--- START ---

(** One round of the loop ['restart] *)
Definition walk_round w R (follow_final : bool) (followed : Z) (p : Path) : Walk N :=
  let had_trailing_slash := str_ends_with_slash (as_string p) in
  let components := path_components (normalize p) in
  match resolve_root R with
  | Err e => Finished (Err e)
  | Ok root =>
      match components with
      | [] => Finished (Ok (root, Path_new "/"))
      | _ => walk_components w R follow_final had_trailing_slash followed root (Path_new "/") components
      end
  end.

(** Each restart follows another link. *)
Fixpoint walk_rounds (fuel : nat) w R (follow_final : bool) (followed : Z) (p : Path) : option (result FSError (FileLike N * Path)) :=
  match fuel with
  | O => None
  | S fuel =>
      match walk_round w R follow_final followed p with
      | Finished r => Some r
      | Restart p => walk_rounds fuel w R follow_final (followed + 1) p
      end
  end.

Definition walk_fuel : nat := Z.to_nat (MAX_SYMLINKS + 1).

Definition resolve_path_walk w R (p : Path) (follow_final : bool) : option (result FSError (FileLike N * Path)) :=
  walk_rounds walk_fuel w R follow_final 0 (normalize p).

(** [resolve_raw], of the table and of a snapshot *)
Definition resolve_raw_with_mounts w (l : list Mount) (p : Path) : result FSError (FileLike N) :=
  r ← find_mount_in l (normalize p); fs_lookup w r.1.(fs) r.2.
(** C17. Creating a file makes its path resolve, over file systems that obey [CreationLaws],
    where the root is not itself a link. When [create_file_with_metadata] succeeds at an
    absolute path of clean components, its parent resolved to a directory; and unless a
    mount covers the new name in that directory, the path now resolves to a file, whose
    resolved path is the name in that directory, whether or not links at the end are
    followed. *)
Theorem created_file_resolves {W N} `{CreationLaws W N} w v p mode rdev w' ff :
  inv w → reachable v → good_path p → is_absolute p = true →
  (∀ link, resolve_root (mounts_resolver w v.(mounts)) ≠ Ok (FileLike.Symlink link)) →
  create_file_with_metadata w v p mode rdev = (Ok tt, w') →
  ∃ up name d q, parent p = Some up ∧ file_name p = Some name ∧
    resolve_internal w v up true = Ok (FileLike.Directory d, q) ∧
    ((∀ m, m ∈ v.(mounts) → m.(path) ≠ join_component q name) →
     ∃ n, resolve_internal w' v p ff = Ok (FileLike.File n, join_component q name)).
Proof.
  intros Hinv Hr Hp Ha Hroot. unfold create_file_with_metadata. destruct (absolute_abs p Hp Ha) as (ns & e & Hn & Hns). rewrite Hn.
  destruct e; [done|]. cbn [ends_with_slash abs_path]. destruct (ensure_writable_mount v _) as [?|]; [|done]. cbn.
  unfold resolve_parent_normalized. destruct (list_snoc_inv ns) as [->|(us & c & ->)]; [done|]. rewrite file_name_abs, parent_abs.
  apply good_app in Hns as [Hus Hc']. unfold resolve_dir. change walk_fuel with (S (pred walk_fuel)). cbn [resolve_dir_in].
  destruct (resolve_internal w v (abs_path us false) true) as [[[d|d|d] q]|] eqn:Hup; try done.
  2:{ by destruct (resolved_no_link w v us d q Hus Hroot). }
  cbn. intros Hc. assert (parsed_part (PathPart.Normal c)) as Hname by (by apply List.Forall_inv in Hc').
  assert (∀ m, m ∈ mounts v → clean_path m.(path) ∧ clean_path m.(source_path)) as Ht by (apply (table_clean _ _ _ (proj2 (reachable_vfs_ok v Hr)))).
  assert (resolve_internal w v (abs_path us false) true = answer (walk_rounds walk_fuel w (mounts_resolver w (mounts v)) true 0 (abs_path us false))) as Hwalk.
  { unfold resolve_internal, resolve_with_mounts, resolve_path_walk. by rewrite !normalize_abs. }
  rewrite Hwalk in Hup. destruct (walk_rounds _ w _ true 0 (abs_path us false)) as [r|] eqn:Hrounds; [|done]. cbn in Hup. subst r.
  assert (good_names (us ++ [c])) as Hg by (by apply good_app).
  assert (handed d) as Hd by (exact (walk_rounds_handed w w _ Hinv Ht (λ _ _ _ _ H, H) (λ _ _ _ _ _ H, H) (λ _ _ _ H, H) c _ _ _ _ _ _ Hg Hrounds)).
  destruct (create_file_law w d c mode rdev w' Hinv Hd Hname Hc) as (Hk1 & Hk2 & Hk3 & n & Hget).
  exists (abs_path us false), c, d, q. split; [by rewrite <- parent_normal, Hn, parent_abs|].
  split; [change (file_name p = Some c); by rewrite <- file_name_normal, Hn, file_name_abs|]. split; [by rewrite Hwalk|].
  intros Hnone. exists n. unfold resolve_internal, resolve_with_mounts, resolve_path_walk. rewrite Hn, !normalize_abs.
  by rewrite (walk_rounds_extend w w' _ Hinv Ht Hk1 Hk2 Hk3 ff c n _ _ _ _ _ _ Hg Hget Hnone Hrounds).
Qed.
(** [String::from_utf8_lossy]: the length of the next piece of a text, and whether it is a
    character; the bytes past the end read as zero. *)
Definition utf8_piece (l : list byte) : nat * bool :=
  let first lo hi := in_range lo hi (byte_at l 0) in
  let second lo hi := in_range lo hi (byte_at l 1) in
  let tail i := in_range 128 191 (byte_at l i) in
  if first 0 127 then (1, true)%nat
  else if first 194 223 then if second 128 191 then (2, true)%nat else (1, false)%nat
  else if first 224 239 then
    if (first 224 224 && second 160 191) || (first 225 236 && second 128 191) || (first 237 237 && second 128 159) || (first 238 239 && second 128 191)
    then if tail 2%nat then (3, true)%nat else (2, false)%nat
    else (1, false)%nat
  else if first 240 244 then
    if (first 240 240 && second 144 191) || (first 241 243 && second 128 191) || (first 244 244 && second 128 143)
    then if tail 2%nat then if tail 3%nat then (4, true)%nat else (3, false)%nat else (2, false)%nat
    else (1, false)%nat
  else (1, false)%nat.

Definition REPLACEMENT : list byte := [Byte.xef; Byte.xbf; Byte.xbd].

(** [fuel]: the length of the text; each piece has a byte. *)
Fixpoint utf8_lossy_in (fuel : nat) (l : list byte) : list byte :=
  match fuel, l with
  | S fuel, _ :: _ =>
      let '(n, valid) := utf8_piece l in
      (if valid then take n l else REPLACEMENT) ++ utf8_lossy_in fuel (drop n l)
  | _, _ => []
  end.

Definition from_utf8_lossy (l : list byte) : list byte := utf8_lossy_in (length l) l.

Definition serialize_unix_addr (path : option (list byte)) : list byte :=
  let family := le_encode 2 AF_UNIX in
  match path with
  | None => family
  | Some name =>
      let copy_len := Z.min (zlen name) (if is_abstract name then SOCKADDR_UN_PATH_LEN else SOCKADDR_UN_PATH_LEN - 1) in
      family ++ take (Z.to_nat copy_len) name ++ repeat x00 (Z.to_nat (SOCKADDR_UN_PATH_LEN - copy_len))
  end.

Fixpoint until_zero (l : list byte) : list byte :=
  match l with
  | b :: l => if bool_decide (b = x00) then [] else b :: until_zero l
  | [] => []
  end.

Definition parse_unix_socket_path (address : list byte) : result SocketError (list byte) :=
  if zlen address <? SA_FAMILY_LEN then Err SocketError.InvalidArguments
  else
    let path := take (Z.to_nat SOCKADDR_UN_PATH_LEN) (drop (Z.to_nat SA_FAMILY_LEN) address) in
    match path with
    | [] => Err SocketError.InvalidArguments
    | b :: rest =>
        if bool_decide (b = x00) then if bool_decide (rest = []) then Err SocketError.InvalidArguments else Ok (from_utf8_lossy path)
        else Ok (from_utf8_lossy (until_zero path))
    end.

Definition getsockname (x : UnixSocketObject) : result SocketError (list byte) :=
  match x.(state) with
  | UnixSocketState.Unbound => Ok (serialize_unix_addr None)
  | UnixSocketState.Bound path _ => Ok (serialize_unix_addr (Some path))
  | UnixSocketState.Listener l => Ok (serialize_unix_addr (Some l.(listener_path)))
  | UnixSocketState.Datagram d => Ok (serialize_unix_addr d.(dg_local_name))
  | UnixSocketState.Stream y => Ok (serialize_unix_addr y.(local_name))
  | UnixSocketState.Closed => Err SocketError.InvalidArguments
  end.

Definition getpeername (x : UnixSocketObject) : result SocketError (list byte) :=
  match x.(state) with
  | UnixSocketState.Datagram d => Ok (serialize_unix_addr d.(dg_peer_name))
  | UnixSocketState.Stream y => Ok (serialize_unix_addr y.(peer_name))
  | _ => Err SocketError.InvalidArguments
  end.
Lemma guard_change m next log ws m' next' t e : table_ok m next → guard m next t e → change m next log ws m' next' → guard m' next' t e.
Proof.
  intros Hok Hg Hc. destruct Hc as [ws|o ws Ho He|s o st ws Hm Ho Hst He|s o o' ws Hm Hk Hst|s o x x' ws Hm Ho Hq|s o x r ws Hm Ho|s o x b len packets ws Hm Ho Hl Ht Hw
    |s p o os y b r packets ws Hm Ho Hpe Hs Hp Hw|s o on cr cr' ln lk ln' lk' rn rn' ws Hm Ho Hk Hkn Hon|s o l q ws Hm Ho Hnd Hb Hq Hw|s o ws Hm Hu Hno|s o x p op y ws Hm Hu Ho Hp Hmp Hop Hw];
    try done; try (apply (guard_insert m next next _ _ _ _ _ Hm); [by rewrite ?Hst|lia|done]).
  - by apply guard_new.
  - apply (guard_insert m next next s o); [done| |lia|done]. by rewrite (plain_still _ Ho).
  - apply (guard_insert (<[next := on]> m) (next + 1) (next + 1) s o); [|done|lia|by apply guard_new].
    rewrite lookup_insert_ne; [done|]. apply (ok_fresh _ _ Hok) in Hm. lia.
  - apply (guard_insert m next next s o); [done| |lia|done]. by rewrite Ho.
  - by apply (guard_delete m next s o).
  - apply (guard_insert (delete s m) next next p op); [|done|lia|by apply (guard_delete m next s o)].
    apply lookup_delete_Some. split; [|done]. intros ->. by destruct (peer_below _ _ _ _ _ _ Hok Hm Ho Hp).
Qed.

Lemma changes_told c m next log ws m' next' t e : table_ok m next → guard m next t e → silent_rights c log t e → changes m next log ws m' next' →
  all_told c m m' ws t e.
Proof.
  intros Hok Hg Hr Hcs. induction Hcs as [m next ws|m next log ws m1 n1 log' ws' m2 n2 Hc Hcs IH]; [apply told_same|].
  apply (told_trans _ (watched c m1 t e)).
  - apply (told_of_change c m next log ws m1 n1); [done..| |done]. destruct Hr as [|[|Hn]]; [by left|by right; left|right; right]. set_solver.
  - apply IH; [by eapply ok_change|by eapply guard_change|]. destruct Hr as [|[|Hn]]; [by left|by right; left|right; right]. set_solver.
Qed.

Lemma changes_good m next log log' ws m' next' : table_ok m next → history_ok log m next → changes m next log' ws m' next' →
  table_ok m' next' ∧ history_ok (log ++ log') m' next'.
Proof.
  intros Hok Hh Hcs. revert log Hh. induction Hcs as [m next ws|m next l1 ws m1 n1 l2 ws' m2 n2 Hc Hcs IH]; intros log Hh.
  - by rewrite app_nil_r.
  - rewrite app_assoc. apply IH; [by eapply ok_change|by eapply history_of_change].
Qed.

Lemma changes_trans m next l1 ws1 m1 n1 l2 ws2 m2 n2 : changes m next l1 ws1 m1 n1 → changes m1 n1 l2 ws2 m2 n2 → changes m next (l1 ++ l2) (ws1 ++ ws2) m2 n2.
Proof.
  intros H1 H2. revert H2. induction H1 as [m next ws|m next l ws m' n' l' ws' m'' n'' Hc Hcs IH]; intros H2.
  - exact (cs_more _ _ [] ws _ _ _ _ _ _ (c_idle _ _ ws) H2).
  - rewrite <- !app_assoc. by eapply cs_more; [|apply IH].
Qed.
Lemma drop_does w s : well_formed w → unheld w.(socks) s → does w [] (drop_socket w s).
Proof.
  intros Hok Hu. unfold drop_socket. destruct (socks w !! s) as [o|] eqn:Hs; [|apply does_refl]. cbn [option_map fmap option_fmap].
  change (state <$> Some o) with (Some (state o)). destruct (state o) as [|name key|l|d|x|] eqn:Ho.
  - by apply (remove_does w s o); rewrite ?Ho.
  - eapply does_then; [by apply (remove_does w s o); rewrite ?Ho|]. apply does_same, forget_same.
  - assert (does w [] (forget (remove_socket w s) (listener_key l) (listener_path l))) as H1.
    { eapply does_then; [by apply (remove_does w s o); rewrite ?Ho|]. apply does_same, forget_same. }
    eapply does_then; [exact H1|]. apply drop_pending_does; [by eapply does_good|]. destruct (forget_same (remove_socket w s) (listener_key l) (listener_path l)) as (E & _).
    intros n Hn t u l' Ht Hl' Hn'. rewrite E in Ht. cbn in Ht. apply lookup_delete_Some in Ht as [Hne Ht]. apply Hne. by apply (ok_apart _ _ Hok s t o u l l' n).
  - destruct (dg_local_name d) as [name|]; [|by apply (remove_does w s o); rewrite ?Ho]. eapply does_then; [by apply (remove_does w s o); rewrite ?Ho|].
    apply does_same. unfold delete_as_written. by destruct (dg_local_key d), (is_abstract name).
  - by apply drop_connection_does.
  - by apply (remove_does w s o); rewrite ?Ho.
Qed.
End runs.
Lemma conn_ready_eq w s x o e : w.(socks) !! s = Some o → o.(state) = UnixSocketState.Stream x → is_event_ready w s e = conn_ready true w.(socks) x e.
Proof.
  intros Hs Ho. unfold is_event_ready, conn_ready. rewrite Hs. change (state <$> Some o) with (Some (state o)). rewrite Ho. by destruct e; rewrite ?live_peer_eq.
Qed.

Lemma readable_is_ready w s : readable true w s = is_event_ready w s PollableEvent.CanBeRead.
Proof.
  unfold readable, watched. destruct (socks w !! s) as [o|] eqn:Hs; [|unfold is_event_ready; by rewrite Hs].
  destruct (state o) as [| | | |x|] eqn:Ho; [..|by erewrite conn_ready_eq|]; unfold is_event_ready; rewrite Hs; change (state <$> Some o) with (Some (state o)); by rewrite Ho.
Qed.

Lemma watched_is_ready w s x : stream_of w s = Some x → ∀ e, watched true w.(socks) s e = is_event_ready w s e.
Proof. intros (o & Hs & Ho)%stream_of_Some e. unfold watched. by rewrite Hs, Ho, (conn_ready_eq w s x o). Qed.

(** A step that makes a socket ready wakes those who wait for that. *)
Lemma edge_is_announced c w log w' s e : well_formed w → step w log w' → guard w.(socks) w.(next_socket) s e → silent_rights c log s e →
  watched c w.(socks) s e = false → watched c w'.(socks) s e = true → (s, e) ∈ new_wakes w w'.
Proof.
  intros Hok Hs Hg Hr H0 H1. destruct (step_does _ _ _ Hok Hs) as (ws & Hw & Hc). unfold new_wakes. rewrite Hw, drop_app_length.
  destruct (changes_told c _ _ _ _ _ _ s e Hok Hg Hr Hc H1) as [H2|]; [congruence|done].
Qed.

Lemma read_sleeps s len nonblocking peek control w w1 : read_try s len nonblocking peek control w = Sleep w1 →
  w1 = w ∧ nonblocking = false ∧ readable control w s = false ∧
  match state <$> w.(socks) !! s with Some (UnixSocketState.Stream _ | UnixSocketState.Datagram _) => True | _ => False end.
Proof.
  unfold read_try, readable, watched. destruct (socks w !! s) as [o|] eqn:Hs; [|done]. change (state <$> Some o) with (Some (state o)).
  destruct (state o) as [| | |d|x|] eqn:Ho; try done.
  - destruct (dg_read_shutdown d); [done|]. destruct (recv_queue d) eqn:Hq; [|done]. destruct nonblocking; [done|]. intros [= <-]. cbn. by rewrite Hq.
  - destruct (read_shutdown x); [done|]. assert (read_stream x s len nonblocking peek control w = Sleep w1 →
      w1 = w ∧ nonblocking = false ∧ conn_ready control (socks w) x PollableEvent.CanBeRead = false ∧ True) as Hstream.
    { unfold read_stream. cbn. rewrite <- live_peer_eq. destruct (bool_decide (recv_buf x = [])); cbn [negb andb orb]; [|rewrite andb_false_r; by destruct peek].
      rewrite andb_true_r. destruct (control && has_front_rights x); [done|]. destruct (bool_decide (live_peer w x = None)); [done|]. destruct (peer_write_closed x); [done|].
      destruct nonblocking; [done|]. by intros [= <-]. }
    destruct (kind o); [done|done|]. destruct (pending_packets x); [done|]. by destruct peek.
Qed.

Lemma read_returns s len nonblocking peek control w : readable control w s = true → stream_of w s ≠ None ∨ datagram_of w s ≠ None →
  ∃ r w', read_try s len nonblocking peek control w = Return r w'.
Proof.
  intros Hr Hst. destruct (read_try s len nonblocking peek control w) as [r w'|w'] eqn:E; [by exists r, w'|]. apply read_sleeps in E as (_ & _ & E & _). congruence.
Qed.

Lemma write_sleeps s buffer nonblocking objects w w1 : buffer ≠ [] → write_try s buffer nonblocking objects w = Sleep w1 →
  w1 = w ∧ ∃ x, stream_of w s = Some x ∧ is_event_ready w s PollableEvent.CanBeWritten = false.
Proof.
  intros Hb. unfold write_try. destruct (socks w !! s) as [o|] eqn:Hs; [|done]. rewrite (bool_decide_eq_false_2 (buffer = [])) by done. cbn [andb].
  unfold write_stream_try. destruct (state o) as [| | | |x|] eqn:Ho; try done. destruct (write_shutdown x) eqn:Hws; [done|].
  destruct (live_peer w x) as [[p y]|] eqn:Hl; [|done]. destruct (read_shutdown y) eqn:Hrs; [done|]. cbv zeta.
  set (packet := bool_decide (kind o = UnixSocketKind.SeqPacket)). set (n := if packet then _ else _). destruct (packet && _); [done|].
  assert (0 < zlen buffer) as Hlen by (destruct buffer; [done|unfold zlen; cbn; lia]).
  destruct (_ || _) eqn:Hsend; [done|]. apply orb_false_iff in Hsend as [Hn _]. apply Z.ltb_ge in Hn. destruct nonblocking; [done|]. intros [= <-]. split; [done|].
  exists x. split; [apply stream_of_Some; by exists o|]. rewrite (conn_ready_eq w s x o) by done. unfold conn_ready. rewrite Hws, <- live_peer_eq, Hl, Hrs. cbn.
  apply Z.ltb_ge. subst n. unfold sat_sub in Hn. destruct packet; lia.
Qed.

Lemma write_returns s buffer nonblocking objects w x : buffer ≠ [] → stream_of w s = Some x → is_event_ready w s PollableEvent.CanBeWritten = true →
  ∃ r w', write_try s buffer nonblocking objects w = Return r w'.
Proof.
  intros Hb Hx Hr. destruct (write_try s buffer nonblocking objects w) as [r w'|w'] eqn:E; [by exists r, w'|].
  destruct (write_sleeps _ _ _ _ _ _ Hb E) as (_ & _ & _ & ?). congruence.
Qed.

--- END ---

● **Task instructions**
Where a line in the material contains "InvalidArguments", copy that line.

● **Result of the task**
  if zlen address <? SA_FAMILY_LEN then Err SocketError.InvalidArguments
    | [] => Err SocketError.InvalidArguments
        if bool_decide (b = x00) then if bool_decide (rest = []) then Err SocketError.InvalidArguments else Ok (from_utf8_lossy path)
  | UnixSocketState.Closed => Err SocketError.InvalidArguments
  | _ => Err SocketError.InvalidArguments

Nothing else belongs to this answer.